С проигравшимися – ясно, глупые везунчики – публика малоинтересная, как правило, без кругозора, живущая голым результатом накапливаемой бумаги и прожирающая свои доходы по кабакам, просаживающая их в картежном азарте, тратящаяся на проституток. Глупые везунчики полагают, что живут единственно правильно и полноценно. Вероятно, это и так, если расценивать блага, ими достигнутые, как рубеж возможностей их и черту интеллектуального горизонта. Так и варятся они в собственном жиру и задыхаются в нем – прогоркшем в итоге. Но и глупые везунчики сознают горькую правду покупаемого ими мира: ту правду, что вокруг них, племени проходимцев, существуют миллионы других, зарабатывающих на хлеб свой мало и тяжко, тех, кто встает затемно и приезжает домой в потемках. И реально властвует вокруг именно эта сумрачная, несвободная и бедная жизнь, а не пестрота сытого спекулятивного бытия, легко различимая в общей серости, а потому бытия опасного.

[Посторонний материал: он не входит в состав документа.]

(** Writing the registry, from a world in which it can be written and after
    the directory was made if need be. *)
Lemma write_registry (w : world) (t : text) :
  registry_writable w ->
  let w1 := if existsSync w FAILED_TESTS_DIR then w else mkdirSync w FAILED_TESTS_DIR in
  writeFileSync_checked w1 FAILED_TESTS_FILE t = Ok (writeFileSync w1 FAILED_TESTS_FILE t).
Proof.
  intros Hw. cbv zeta. unfold writeFileSync_checked.
  set (w1 := if existsSync w FAILED_TESTS_DIR then w else mkdirSync w FAILED_TESTS_DIR).
  assert (files w1 = files w) as Hfiles by (unfold w1; by destruct (existsSync _ _)).
  rewrite Hfiles.
  destruct Hw as [Hfile|[Hdir Hparent]].
  { by rewrite bool_decide_eq_true_2. }
  case_bool_decide; [reflexivity|].
  assert (FAILED_TESTS_FILE ∉ dirs w1) as Hdir1.
  { unfold w1. destruct (existsSync _ _); [exact Hdir|].
    cbn. intros [H1|H1]%elem_of_union; [|by apply Hdir].
    apply elem_of_singleton in H1. discriminate H1. }
  rewrite bool_decide_eq_false_2 by exact Hdir1.
  change (path_dirname FAILED_TESTS_FILE) with FAILED_TESTS_DIR.
  assert (is_directory w1 FAILED_TESTS_DIR = true) as ->; [|reflexivity].
  unfold is_directory. rewrite Hfiles, Hparent.
  rewrite (bool_decide_eq_false_2 (is_Some None)) by (by intros [? ?]).
  cbn [negb]. rewrite andb_true_r. apply orb_true_iff. right.
  apply bool_decide_eq_true. unfold w1.
  destruct (existsSync w FAILED_TESTS_DIR) eqn:He.
  - unfold existsSync in He. rewrite Hparent in He.
    rewrite (bool_decide_eq_false_2 (is_Some None)) in He by (by intros [? ?]).
    by apply bool_decide_eq_true in He.
  - cbn. apply elem_of_union. left. by apply elem_of_singleton.
Qed.

(** Reading the registry changes no file and no directory. *)
Lemma getFailedTests_world (w : world) :
  files (getFailedTests w).2 = files w /\ dirs (getFailedTests w).2 = dirs w.
Proof.
  unfold getFailedTests. eff_unfold.
  destruct (existsSync w FAILED_TESTS_FILE); cbv beta iota; [|by split].
  destruct (readFileSync w FAILED_TESTS_FILE) as [content|]; cbn;
    [destruct (JSON_parse content)|]; cbn; by split.
Qed.

Lemma saveFailedTest_written w L t :
  (getFailedTests w).1 = Ok (JArr L) ->
  registry_writable w ->
  (saveFailedTest t w).1 = Ok tt
  /\ files (saveFailedTest t w).2
     = <[FAILED_TESTS_FILE := Some (JArr (L ++ [to_json t]))]> (files w).
Proof.
  intros Hg Hw. destruct (getFailedTests_world w) as [Hw' Hd'].
  unfold saveFailedTest. eff_unfold.
  destruct (getFailedTests w) as [r w'] eqn:Hget. cbn in Hg, Hw', Hd'. subst r.
  cbn [as_array].
  assert (registry_writable w') as Hwr.
  { unfold registry_writable. by rewrite Hw', Hd'. }
  pose proof (write_registry w' (JSON_stringify (JArr (L ++ [to_json t]))) Hwr) as Hwrite.
  cbv zeta in Hwrite.
  destruct (existsSync w' FAILED_TESTS_DIR); rewrite Hwrite;
    destruct (to_string_value (scenarioName t)); cbn; by rewrite Hw'.
Qed.

Lemma saveFailedTest_registry w L t :
  registry w = Some L ->
  registry_writable w ->
  (saveFailedTest t w).1 = Ok tt
  /\ files (saveFailedTest t w).2
     = <[FAILED_TESTS_FILE := Some (JArr (L ++ [to_json t]))]> (files w).
Proof.
  intros H Hw. destruct (getFailedTests_registry w L H) as (Hg & _).
  by apply saveFailedTest_written.
Qed.

(** C7.  [saveFailedTest] appends: when the registry on disk holds the list
    [L] (the empty one when the file is absent) and can be written (it is a
    regular file; or it is absent, no directory stands in its place and
    [test-results] is no regular file), after the call it holds exactly [L]
    followed by the new record with its six fields, reading it back yields
    that list, and no other file has changed; a second call adds its record
    behind the first, whether or not the two name the same scenario, so
    nothing is deduplicated and no earlier entry is removed or changed. *)
Theorem save_failed_test_appends (w : world) (L : list json)
    (name file ln message : json) (time : string) (n : Z) :
  registry w = Some L ->
  registry_writable w ->
  let t := failed_test name file ln message time n in
  let w1 := (saveFailedTest t w).2 in
  registry w1 = Some (L ++ [registry_entry name file ln message time n])
  /\ (getFailedTests w1).1 = Ok (JArr (L ++ [registry_entry name file ln message time n]))
  /\ (forall p, p <> FAILED_TESTS_FILE -> files w1 !! p = files w !! p)
  /\ forall (name' file' ln' message' : json) (time' : string) (n' : Z),
       registry (saveFailedTest (failed_test name' file' ln' message' time' n') w1).2
       = Some (L ++ [registry_entry name file ln message time n;
                     registry_entry name' file' ln' message' time' n']).
Proof.
  intros H Hw. cbv zeta.
  destruct (saveFailedTest_registry w L (failed_test name file ln message time n) H Hw)
    as [_ Hf].
  change (to_json (failed_test name file ln message time n))
    with (registry_entry name file ln message time n) in Hf.
  set (w1 := (saveFailedTest (failed_test name file ln message time n) w).2) in *.
  assert (registry w1 = Some (L ++ [registry_entry name file ln message time n])) as H1.
  { unfold registry. rewrite Hf, lookup_insert_eq. reflexivity. }
  assert (registry_writable w1) as Hw1.
  { left. rewrite Hf, lookup_insert_eq. eauto. }
  split; [exact H1|]. split; [|split].
  - by destruct (getFailedTests_registry _ _ H1) as (Hg & _).
  - intros p Hp. rewrite Hf. by rewrite lookup_insert_ne.
  - intros name' file' ln' message' time' n'.
    destruct (saveFailedTest_registry _ _ (failed_test name' file' ln' message' time' n')
                H1 Hw1) as [_ Hf'].
    unfold registry. rewrite Hf', lookup_insert_eq, <- app_assoc. reflexivity.
Qed.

И вот, будучи в несогласии с высокими требованиями уголовного законодательства и низким уровнем жизни народной, мечтают глупые везунчики о бытии заграничном, где все доступно на любом углу, были бы «бабки». Но за границу не торопятся; да и кто они там? Впрочем, вот вам и глупые.

Хотя некоторые, бывают, срываются. Туда, где сигаретами «Мальборо» и магнитофонами «Сони» не спекульнешь. И попадают, естественно, в положение затруднительное.

В основном же лелеющие мечту об иностранной неведомой жизни так с ней и остаются – внутри Союза, как с вечной занозой в душе.

Иное дело, с точки зрения Миши, – игроки удачливые и дальновидные. Эти – да! Эти обреченно уяснили: не в рублях счастье. Но – в твердой валюте. А в те государства, где она и только она имеет хождение, надо удирать не с пустыми руками. И начинают дальновидные тяжкий труд обращения отечественной «фанеры» в зеленые бумажки, бриллианты и золото. Опасный труд. Многоэтапный и длительный. Миллионы тают, обращаясь в тысячи, но тысячи – далеко не гарантия стабильного положения – так, на первое время… Без солидной суммы чужаку с большими запросами в капиталистических далях неловко. А чужак – он и делать-то ничего не умеет, и ни бе ни ме на импортном языке, и вообще планы на жизнь при всей дальновидности у него неясные. Значит, параллельно с обращением имеющихся рублишек в валюту надо и еще этих самых рублишек украсть… А после, коли не срубили тебя перекрещивающимися очередями из бастионов различных органов правопорядка, возникает другая задача: как валюту переправить за бугор? Задача не для дилетантов, а решить ее часто пробуют наскоком, благодаря чему вместо Запада многие из дальновидных переезжают в казенных вагонах на восток, вселяя в коллег, поневоле переданных отчизне, страх и одновременно успокоенность – мол, чур, не надо нам масштабных валютных операций, мы уж потихоньку, да верней… А что казино нет, «мерседесов» в качестве такси и салями под пиво «Карлсбад», то как всегда – достанем. Салями будет из-под прилавка, пиво со склада, «мерседес» с черного рынка, а ночной бар со стриптизом и на дому организовать можно.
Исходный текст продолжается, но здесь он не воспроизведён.